Presurgical multimodality neuroimaging in electroencephalographic lateralized temporal lobe epilepsy

Abstract
The purpose of this study was to compare 2hyphen;[18F]fluoro‐2‐deoxy−D−glucose positron emission tomography (FDG‐PET), hippocampal volumetry (HV), T2 relaxometry, and proton magnetic resonance spectroscopic imaging (1H‐MRSI) in the presurgical neuroimaging lateralization of patients with nonlesional, electroencephalogram (EEG)‐defined unilateral temporal lobe epilepsy (TLE). Twenty‐five patients were prospectively studied, along with age‐matched controls. T2 relaxometry examinations were performed in 13 patients. Comparison of FDG‐PET, HV, and 1H‐MRSI was possible in 23 patients. FDG‐PET lateralized 87% of patients, HV 65%, N‐acetyl aspartate (NAA)/(choline [Cho] + creatine [Cr]) 61% and [NAA] 57%. Combined HV and NAA/(Cho + Cr) results lateralized 83% of the patients, a value similar to PET. Of 10 patients with normal magnetic resonance imaging (MRI) scans, 2 were lateralized with HV, 6 with FDG‐PET, 4 with NAA/(Cho + Cr), and 3 with [NAA]. T2 relaxometry lateralized no patients without hippocampal atrophy.
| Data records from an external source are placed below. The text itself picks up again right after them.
(* ===== verification/WsBatch.v ===== *)
(** A batch over a WebSocket, from the caller to the methods and back: the batch of
    the async client ([AsyncFrontend.v]) on the connection of [WsCall.v], with a
    session of the server at the other end.

    The first part is about the client: a batch that is queued, sent and answered.
    The second is about the service: a batch of calls whose methods all answer.
    The third puts them together. *)
From stdpp Require Import base gmap strings list.
From Stdlib Require Import Ascii.
From S2P Require Import Prelude Serde RefJson Errors Params Wire ParamsBuilder Middleware ClientCore ClientService RequestManager AsyncClient AsyncClientProofs MethodResponse Subscription RpcModule RpcService Http WsServer Server WsSession HttpClient WsClient AsyncFrontend WsCall.
Import RequestManager.

(** ** A batch of the client *)
Section FrontBatch.
Context {J : SerdeJson} {X : HttpExtensions} {XS : ExtKey IsSubscription} {XB : ExtKey IsBatch} {Tr : Type}.
Context (tr_send : string → Tr → Result string unit * Tr) (max_cap : nat).
Implicit Types s : Front Tr.

(** Answers in the order of the calls are filled in as they are. *)
Lemma fill_in_order start n (rps : list RawResponse) : Forall2 has_number rps (range_ids (start, (start + n)%N)) →
  fill_responses start rps (replicate (N.to_nat n) placeholder) = Ok rps.
Proof.
  intros Hf. destruct (fill_responses_range start n rps _ Hf) as (rs & -> & Hrs & Hp); [done|]. f_equal.
  apply list_eq_same_length with (length rps); [done|by rewrite Hp|]. intros i r r' _ Hr Hr'.
  destruct (Forall2_lookup_l _ _ _ _ _ Hrs Hr) as (m & Hm & Hn).
  assert (r ∈ rps) as [k Hk]%list_elem_of_lookup by (rewrite <-Hp; by eapply list_elem_of_lookup_2).
  destruct (Forall2_lookup_l _ _ _ _ _ Hf Hk) as (m' & Hm' & Hn'). unfold has_number in *. rewrite Hn in Hn'. injection Hn' as <-.
  assert (i = k) as -> by (by eapply NoDup_lookup; [apply range_ids_NoDup|..]). rewrite Hk in Hr'. by injection Hr'.
Qed.

(** The batch when it is queued. *)
Definition queued_batch s (ids : Range) (raw : string) : Front Tr :=
  let h := fresh (dom (w_oneshots (bk_world (fr_back s)))) in
  set_queue [FBatch (MkBatchMessage raw ids h)]
    (on_world_of (λ w, MkWorld (<[h := Waiting]> (w_oneshots w)) (w_chans w)) s).
Definition waits_batch (ids : Range) (h : nat) (b : Back (X := X) (Tr := Tr)) (t : Tr) : Back (X := X) (Tr := Tr) :=
  let m := bk_manager b in
  MkBack (MkRequestManager (requests m) (subscriptions m) (<[ids := h]> (batches m)) (notification_handlers m)) (bk_world b) t.
Lemma send_batch raw ids h (b : Back (X := X) (Tr := Tr)) t : batches (bk_manager b) !! ids = None →
  tr_send raw (bk_tr b) = (Ok (), t) →
  handle_frontend_messages tr_send (FBatch (MkBatchMessage raw ids h)) max_cap b = (Ok (), waits_batch ids h b t).
Proof.
  intros Hn Ht. cbn [handle_frontend_messages bm_ids bm_send_back bm_raw]. unfold mbind, SM_bind, AsyncClient.on_manager, insert_pending_batch, vacant.
  rewrite Hn. unfold send_raw. cbn. by rewrite Ht.
Qed.
Lemma receive_batch raw texts rps start n h (b : Back (X := X) (Tr := Tr)) t : opens false raw → json_read raw = Some (NArr texts) →
  Forall2 (λ t rp, response_deserialize de_raw t = Some rp) texts rps → Forall2 has_number rps (range_ids (start, (start + n)%N)) →
  (0 < n)%N → (start + n <= u64_max)%N → batches (bk_manager b) !! (start, (start + n)%N) = None →
  w_oneshots (bk_world b) !! h = Some Waiting →
  handle_backend_messages (Some (Ok (Text raw))) max_cap (waits_batch (start, (start + n)%N) h b t) =
    (Ok [], MkBack (bk_manager b) (MkWorld (<[h := Sent (RBatch (Ok rps))]> (w_oneshots (bk_world b))) (w_chans (bk_world b))) t).
Proof.
  intros [r Ho] Hr Ht Hn Hpos Hmax Hb Hh. assert (first_non_whitespace raw = Some "["%char) as Hf by (by rewrite Ho).
  cbn. unfold handle_recv_message. rewrite Hf, decide_False, decide_True by done.
  rewrite (recv_batch_answered raw texts rps rps (range_ids (start, (start + n)%N)) start n h); try done; [|apply lookup_insert_eq|by apply fill_in_order].
  cbn. rewrite delete_insert_id by done. by destruct b as [[]].
Qed.

Lemma svc_batch_answered bg s batch raw t answer texts rps start n : let ids := (start, (start + n)%N) in
  idle s → json_write (Batch.serialize batch) = Some raw → ext_get (fst (Batch.extensions batch)) = Some (MkIsBatch ids) →
  tr_send raw (bk_tr (fr_back s)) = (Ok (), t) → batches (bk_manager (fr_back s)) !! ids = None →
  opens false answer → json_read answer = Some (NArr texts) →
  Forall2 (λ t rp, response_deserialize de_raw t = Some rp) texts rps → Forall2 has_number rps (range_ids ids) →
  (0 < n)%N → (start + n <= u64_max)%N →
  bg (queued_batch s ids raw) = background tr_send max_cap [Ok (Text answer)] (queued_batch s ids raw) →
  ∃ s', svc_batch bg batch s = (Some (Ok rps), s') ∧ idle s' ∧ bk_manager (fr_back s') = bk_manager (fr_back s) ∧ bk_tr (fr_back s') = t.
Proof.
  intros ids (Hq & Hc & Hcap) Hw Hx Ht Hn Ho Hr Hd Hnum Hpos Hmax Hbg.
  unfold svc_batch, ser_text. unfold mbind, fut_bind, fut_result, oneshot_new, tx_send. rewrite Hw, Hx. cbn [ok_or ib_id_range].
  set (h := fresh (dom (w_oneshots (bk_world (fr_back s))))). set (s1 := on_world_of _ s).
  change (fr_closed s1) with (fr_closed s). change (fr_queue s1) with (fr_queue s). change (fr_cap s1) with (fr_cap s).
  rewrite Hc, Hq, (bool_decide_true (length [] < fr_cap s)) by (cbn; lia). cbn [orb].
  change (fr_closed s1) with (fr_closed s). change (fr_queue s1) with (fr_queue s). change (fr_cap s1) with (fr_cap s).
  rewrite Hc, Hq, (bool_decide_true (length [] < fr_cap s)) by (cbn; lia). cbn [app].
  unfold oneshot_recv. change (set_queue [_] s1) with (queued_batch s ids raw). rewrite Hbg. unfold background.
  change (fr_closed (queued_batch s ids raw)) with (fr_closed s). rewrite Hc.
  change (fr_queue (queued_batch s ids raw)) with [FBatch (MkBatchMessage raw ids h)].
  cbn [send_loop]. erewrite (send_batch raw ids h _ t); [|exact Hn|exact Ht].
  change (fr_closed (set_queue [] (set_back _ (queued_batch s ids raw)))) with (fr_closed s). rewrite Hc. cbn [read_loop].
  change (fr_back (set_queue [] (set_back ?b _))) with b.
  assert (batches (bk_manager (fr_back (queued_batch s ids raw))) !! ids = None) as Hn' by exact Hn.
  pose proof (receive_batch answer texts rps start n h _ t Ho Hr Hd Hnum Hpos Hmax Hn' (lookup_insert_eq _ h Waiting)) as Hrecv.
  fold ids in Hrecv. rewrite Hrecv.
  cbn. rewrite lookup_insert_eq. eexists. split; [done|]. by split_and!.
Qed.
(** The tokens up to the end, or to the next comma that is not inside angle
    brackets. *)
Fixpoint argument_tokens (scope : nat) (input : list TokenTree) : list TokenTree * list TokenTree :=
  match input with
  | [] => ([], [])
  | t :: rest =>
    if bool_decide (scope = 0) && peek ","%char input then ([], input)
    else
      let scope := if peek "<"%char input then scope + 1
                   else if peek ">"%char input then scope - 1 else scope in
      let '(tokens, rest) := argument_tokens scope rest in (t :: tokens, rest)
  end.
(** [input.parse::<syn::Ident>()]. *)
Definition ident_parse (input : list TokenTree) : Result string (string * list TokenTree) :=
  match input with
  | [] => Err "unexpected end of input, expected identifier"
  | t :: rest => label ← ok_or (parse_ident t) "expected identifier"; Ok (label, rest)
  end.
Definition argument_parse (input : list TokenTree) : Result string (Argument * list TokenTree) :=
  '(label, rest) ← ident_parse input;
  let '(tokens, rest) := argument_tokens 0 rest in Ok (MkArgument label tokens, rest).
(** [NameMapping]: a name, and what it is mapped to. *)
Definition name_mapping_parse (input : list TokenTree) : Result string ((string * option string) * list TokenTree) :=
  '(name, input) ← parse_lit_str input;
  if peek_arrow input then
    input ← parse_arrow input;
    '(mapped, input) ← parse_lit_str input;
    Ok ((name, Some mapped), input)
  else Ok ((name, None), input).
(** [Bracketed]. *)
Definition bracketed_parse {T} (p : list TokenTree → Result string (T * list TokenTree)) (input : list TokenTree)
    : Result string (list T * list TokenTree) :=
  '(content, input) ← bracketed input;
  l ← parse_terminated p content;
  Ok (l, input).
(** [Aliases]. *)
Definition aliases_parse : list TokenTree → Result string (list string * list TokenTree) := bracketed_parse parse_lit_str.
Definition parenthesized_parse {T} (p : list TokenTree → Result string (T * list TokenTree)) (input : list TokenTree)
    : Result string (list T * list TokenTree) :=
  '(content, input) ← parenthesized input;
  l ← parse_terminated p content;
  Ok (l, input).
End Attributes.

Module AttributeMeta.
Section Ops.
Context {S : SynLib}.
Definition parse (attr : Attribute) : Result MacroError AttributeMeta :=
  map_err SynError (MkAttributeMeta (at_path attr) <$> parse_terminated argument_parse (at_tokens attr)).

(** The position of a label in the list of the allowed ones. *)
Fixpoint position (label : string) (allowed : list string) : option nat :=
  match allowed with
  | [] => None
  | probe :: allowed => if decide (label = probe) then Some 0 else Datatypes.S <$> position label allowed
  end.
Definition unknown (label : string) (allowed : list string) : string :=
  "Unknown argument `" +:+ label +:+ "`, expected one of: `" +:+
  match allowed with
  | [] => ""
  | first :: others => first +:+ foldr (λ l s, "`, `" +:+ l +:+ s) "" others
  end +:+ "`".
Fixpoint retain_loop (allowed : list string) (arguments : list Argument)
    (result : list (Result MissingArgument Argument)) : Result MacroError (list (Result MissingArgument Argument)) :=
  match arguments with
  | [] => Ok result
  | argument :: arguments =>
    match position (arg_label argument) allowed with
    | Some idx =>
      match result !! idx with
      | Some (Ok old) => Err (SynError ("Duplicate argument `" +:+ arg_label old +:+ "`"))
      | _ => retain_loop allowed arguments (<[idx := Ok argument]> result)
      end
    | None => Err (SynError (unknown (arg_label argument) allowed))
    end
  end.
Definition retain (allowed : list string) (self : AttributeMeta)
    : Result MacroError (list (Result MissingArgument Argument)) :=
  match allowed with
  | [] => Err (MacroPanic "Calling `AttributeMeta::retain` with an empty `allowed` list, this is a bug, please report it")
  | _ => retain_loop allowed (am_arguments self) ((λ name, Err (MkMissingArgument name)) <$> allowed)
  end.
End Ops.
End AttributeMeta.

Definition missing_argument (m : MissingArgument) : MacroError :=
  let 'MkMissingArgument missing := m in SynError ("Missing argument `" +:+ missing +:+ "`").

Module Argument.
Section Ops.
Context {S : SynLib}.
Definition flag (a : Argument) : Result MacroError unit :=
  match arg_tokens a with [] => Ok () | _ => Err (SynError "Expected a flag argument") end.
Definition value_parser {T} (parse : list TokenTree → Result Strings.String.string (T * list TokenTree))
    (stream : list TokenTree) : Result Strings.String.string (T * list TokenTree) :=
  stream ← parse_eq stream; parse stream.
Definition value {T} (parse : list TokenTree → Result Strings.String.string (T * list TokenTree)) (a : Argument)
    : Result MacroError T :=
  map_err SynError (parse2 (value_parser parse) (arg_tokens a)).
Definition group {T} (parse : list TokenTree → Result Strings.String.string (T * list TokenTree)) (a : Argument)
    : Result MacroError (list T) :=
  map_err SynError (parse2 (parenthesized_parse parse) (arg_tokens a)).
Definition string (a : Argument) : Result MacroError Strings.String.string := value parse_lit_str a.
End Ops.
End Argument.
Bilateral abnormality was present in 29 to 33% of patients with 1H‐MRSI measures and 17% with HV. Only hippocampal atrophy correlated with postoperative seizure‐free outcome. FDG‐PET remains the most sensitive imaging method to correlate with EEG‐lateralized TLE. Both FDG‐PET and 1H‐MRSI can lateralize patients with normal MRI, but only the presence of relative unilateral hippocampal atrophy is predictive of seizure‐free outcome. Bilaterally abnorma; MRI and 1H‐MRSI measures do not preclude good surgical outcome.